B. İstinaf Sebepleri
Davacı; icra dosyasına dayanak iki adet dekont üzerinde davalının borç ikrarını ve imzasını içeren belgenin yazılı delil olduğunu, belgeler mahkemece yazılı delil başlangıcı olarak kabul edilmesine rağmen tarafının tanık beyanlarına itibar edilmeyerek davalı tanığının beyanına itibar edilmesinin yasaya uygun olmadığını, mahkemece yeterli gerekçe kurulmadığını, bilirkişi raporuna uygun hüküm kurulmamakla birlikte bunun sebebinin gerekçede açıklanmadığını, eksik ve hatalı inceleme sonucu verilen gerekçesiz kararın kaldırılmasını ve davanın kabulüne karar verilmesini talep etmiştir.
C. Gerekçe ve Sonuç
Bölge Adliye Mahkemesinin yukarıda tarih ve sayısı belirtilen kararıyla; ''ikrarın senetle ortaya konulması halinde, bu senedin bir kısmını kabul, diğer tarafını reddetmenin mümkün olmadığı, davacı tarafından ortaya konulan makbuzlar aynı zamanda borcun ödendiğini ifade ettiğinden, borcun sona erdiğinin de aynı belge ile ispat edildiği, davacının borcun varlığı için ispat gösterdiği belgede yer ... borcumu ödedim ibaresini görmezlikten gelmesi ve ispatı davalıya yüklemesinin mümkün olmadığı, iddiasını hasmının sözleri ile ispata kalkışan tarafın, bu sözleri bir senet metni gibi bölmeden almak zorunda olduğu, ayrıca Mahkeme dosyasında bulunan 4 dekontta hepsi aynı ifade ve ibareler nedeniyle toplam borç miktarının 700.000,00 TL tutarında ve ... bir borç olduğunun anlaşıldığı, davalı tarafından davacının isteği ve talimatı doğrultusunda, davacının eşi olan ...'a 03.07.2013 tarihinde 400.125,00 TL, 03.10.2014 tarihinde 280.000,00 TL ödeme ile toplam 680.125,00 TL'lik ödeme yapıldığı, davacı tarafın ilişki içerisinde olduğu İMC İnş A.Ş.'ye davacının oğlu olan ... ... hesabına 23.09.2014 tarihinde 100.000,00 TL ve 26.09.2004 tarihinde 70.000,00 TL toplam 170.000,00 TL'lik ödemelerde bulunduğu anlaşılmakla davacının davasının reddinin usul ve yasaya uygun olduğu'' gerekçesiyle İstinafa konu kararın usul ve esas yönünden hukuka uygun olduğu anlaşıldığından HMK 353/1-b maddesi gereğince davacının istinaf kanun yolu başvurusunun esastan reddine karar verilmiştir.
V. TEMYİZ
A. Temyiz Yoluna Başvuranlar
Bölge Adliye Mahkemesinin yukarıda belirtilen kararına karşı süresi içinde davacı temyiz isteminde bulunmuştur.
B. Temyiz Sebepleri
Davacı; İstinaf başvuru dilekçesinde ileri sürdüğü hususları tekrar ederek kararın bozulmasını talep etmiştir.
C. Gerekçe
1. Uyuşmazlık ve Hukuki Nitelendirme
Uyuşmazlık, ödünç verme sözleşmesinden kaynaklanan alacağın tahsili için başlatılan icra takibine vaki itirazın iptali istemine ilişkindir.
2. İlgili Hukuk
1. 4721 sayılı Türk Medeni Kanunu'nun 6 ncı maddesine göre; Kanunda aksine bir hüküm bulunmadıkça, taraflardan her biri, hakkını dayandırdığı olguların varlığını ispatla yükümlüdür.

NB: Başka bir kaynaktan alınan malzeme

(** X2. The score written at a neighborhood row is NaN exactly when one
    of the three land-use percentages is missing; a missing [ndvi_mean]
    does not make it NaN. *)
Theorem score_nan_iff (df : nodes_df) (i : nat)
    (v name : string) (pop r c e ndvi : cell) (tc tr : Z) :
  wf_nodes_df df →
  rows df !! i = Some (neighborhood_node v name pop r c e ndvi tc tr) →
  score_at df i = Some None ↔ r = None ∨ c = None ∨ e = None.
Proof.
  intros Hwf Hi. rewrite (score_at_row df i _ Hwf Hi). simpl.
  destruct r, c, e; simpl; split; intros H; try discriminate; auto;
    destruct H as [H | [H | H]]; discriminate.
Qed.

Lemma score_nan_iff_witness :
  score_at {| rows := [neighborhood_node "neighborhood_A" "A" None (Some 10) None
                         (Some 0) (Some 1) 5 5];
              walkability_rule := None |} 0 = Some None.
Proof.
  apply (score_nan_iff _ 0 "neighborhood_A" "A" None (Some 10) None (Some 0) (Some 1) 5 5);
    [intros col; discriminate | reflexivity | auto].
Defined.

Lemma loc_assign_again (f : node → cell) (l : list node) (col : list cell) :
  length col = length l →
  loc_assign (is_neighborhood <$> l)
    (loc_assign (is_neighborhood <$> l) col (f <$> List.filter is_neighborhood l))
    (f <$> List.filter is_neighborhood l)
  = loc_assign (is_neighborhood <$> l) col (f <$> List.filter is_neighborhood l).
Proof.
  revert col. induction l as [|n l IH]; intros [|x col] Hlen; simpl in *; try done.
  destruct (is_neighborhood n); simpl; rewrite IH; auto with lia.
Qed.

(** X3. Scoring a table that is already scored changes nothing. *)
Theorem compute_walkability_scores_idempotent (df : nodes_df) :
  wf_nodes_df df →
  compute_walkability_scores (compute_walkability_scores df)
  = compute_walkability_scores df.
Proof.
  intros Hwf. pose proof (ensure_column_length df Hwf) as Hlen.
  unfold compute_walkability_scores.
  destruct (length (List.filter is_neighborhood (rows df)) =? 0)%nat eqn:Hnone;
    cbn [rows walkability_rule]; rewrite Hnone; unfold ensure_column at 1;
    cbn [rows walkability_rule]; [done|].
  by rewrite loc_assign_again.
Qed.

Lemma compute_walkability_scores_idempotent_witness :
  compute_walkability_scores (compute_walkability_scores (City.table_of City.B))
  = compute_walkability_scores (City.table_of City.B).
Proof.
  apply compute_walkability_scores_idempotent. intros col. discriminate.
Defined.

Lemma transit_score_mono (tr tr' : Z) : (tr <= tr')%Z → transit_score tr <= transit_score tr'.
Proof.
  intros Hle. unfold transit_score, clip_upper.
  assert (inject_Z tr / 20 <= inject_Z tr' / 20) as Hdiv
    by (apply Qmult_le_compat_r; [by rewrite <- Zle_Qle | done]).
  pose proof (Q.min_le_compat_r _ _ 1 Hdiv) as Hmin. lra.
Qed.

Lemma transit_score_saturated (tr : Z) : (20 <= tr)%Z → transit_score tr == 0.2.
Proof.
  intros Hle. unfold transit_score, clip_upper.
  rewrite Q.min_r; [reflexivity|].
  apply Qle_shift_div_l; [done|]. rewrite Zle_Qle in Hle.
  rewrite Qmult_1_l. exact Hle.
Qed.

Lemma land_use_score_mono (r c e r' c' e' : Q) :
  r <= r' → c <= c' → e <= e' → land_use_score r c e <= land_use_score r' c' e'.
Proof.
  intros Hr Hc He. unfold land_use_score.
  apply Qmult_le_compat_r; [lra | done].
Qed.

(** X4. The score is monotone in every input: raising any of the three
    land-use percentages, [ndvi] or either count, the others not
    lowered, never lowers the score of the row. *)
Theorem score_monotone (df df' : nodes_df) (i : nat) (v name : string) (pop : cell)
    (r c e r' c' e' : Q) (ndvi ndvi' : cell) (tc tr tc' tr' : Z) :
  wf_nodes_df df →
  wf_nodes_df df' →
  rows df !! i = Some (neighborhood_node v name pop (Some r) (Some c) (Some e) ndvi tc tr) →
  rows df' !! i
  = Some (neighborhood_node v name pop (Some r') (Some c') (Some e') ndvi' tc' tr') →
  r <= r' → c <= c' → e <= e' → fillna 0 ndvi <= fillna 0 ndvi' →
  (tc <= tc')%Z → (tr <= tr')%Z →
  ∃ w w' : Q,
    score_at df i = Some (Some w) ∧ score_at df' i = Some (Some w') ∧ w <= w'.
Proof.
  intros Hwf Hwf' Hi Hi' Hr Hc He Hn Htc Htr.
  exists (walkability r c e (fillna 0 ndvi) tc tr),
         (walkability r' c' e' (fillna 0 ndvi') tc' tr').
  split; [by rewrite (score_at_row df i _ Hwf Hi)|].
  split; [by rewrite (score_at_row df' i _ Hwf' Hi')|].
  unfold walkability, clip_upper. apply Q.min_le_compat_r.
  pose proof (land_use_score_mono _ _ _ _ _ _ Hr Hc He).
  pose proof (tree_score_mono tc tc' Htc).
  pose proof (transit_score_mono tr tr' Htr).
  unfold ndvi_score. lra.
Qed.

2. 6100 sayılı Hukuk Muhakemeleri Kanunu'nun 190/1 ... maddesine göre de; ispat yükü, kanunda ... bir düzenleme bulunmadıkça, iddia edilen vakıaya bağlanan hukuki sonuçtan kendi lehine hak çıkaran tarafa aittir.
3. 6100 sayılı Kanun'un 282 nci maddesine göre hâkim, bilirkişinin oy ve görüşünü diğer delillerle birlikte serbestçe değerlendirir.
3.Değerlendirme
Tarafların iddia, savunma ve dayandıkları belgelere, uyuşmazlığın hukuki nitelendirilmesine ve kararda belirtilen gerekçelere göre, davacının davalıya ödünç verdiğini iddia ettiği bir miktar alacak için ilamsız takip başlatıldığı, takip dayanağı olarak sunulan banka dekontlarının incelenmesinde; Kuveyt ... Bankası A.Ş.'ye ait 26.09.2014 işlem, 19.09.2017 düzenleme tarihli ... tarafından IMC İnşaat A.Ş. hesabına gönderilen 70.000,00 TL'lik işlem dekontu üzerine, ... tarafından el yazısı ile "...'a olan 700.000,00 TL borcu ... ve ...'a ödedim" ibaresinin yazılıp imzalandığı, yine Kuveyt ... Bankası A.Ş.'ye ait 23.09.2014 işlem, 19.09.2017 düzenleme tarihli ... tarafından IMC İnşaat A.Ş. hesabına gönderilen 100.000,00 TL'lik işlem dekontu üzerine "...'a toplam 700.000,00 TL borcumu ... ve ...'a ödedim" yazılıp imzalandığı, alacağa dayanak olarak sunulan dekontlar üzerinde yazılı ibarelerin davalının davacıya ödenmemiş bir borcu olduğuna yönelik, borcu ikrar niteliğinde bir belge niteliğinde olmadığı, söz konusu ibarelerin bir borç varsa bile bunun ödendiğini gösterdiği, bu durumda davacı tarafça alacaklı olduğu hususunun usulüne uygun delillerle ispatlanamadığı, hakim bilirkişinin oy ve görüşünü diğer delillerle birlikte serbestçe değerlendireceğinden genel hukuki bilgiyle çözümlenmesi mümkün olan dava konusu olayda bilirkişi görüşünün esas alınmasının mümkün olmadığı anlaşılmakla, davacının temyiz itirazlarının reddi ile usul ve kanuna uygun bulunan kararın onanmasına karar vermek gerekmiştir.
VI. KARAR
Açıklanan sebeplerle;
Temyiz olunan Bölge Adliye Mahkemesi kararının 6100 Sayılı Hukuk Muhakemeleri Kanunu’nun 370 ... maddesinin birinci fıkrası uyarınca ONANMASINA,
Aşağıda yazılı bakiye temyiz harcının temyiz edene yükletilmesine,
Dosyanın İlk Derece Mahkemesine, kararın bir örneğinin Bölge Adliye Mahkemesine gönderilmesine, 19.09.2023 tarihinde oy birliğiyle karar verildi.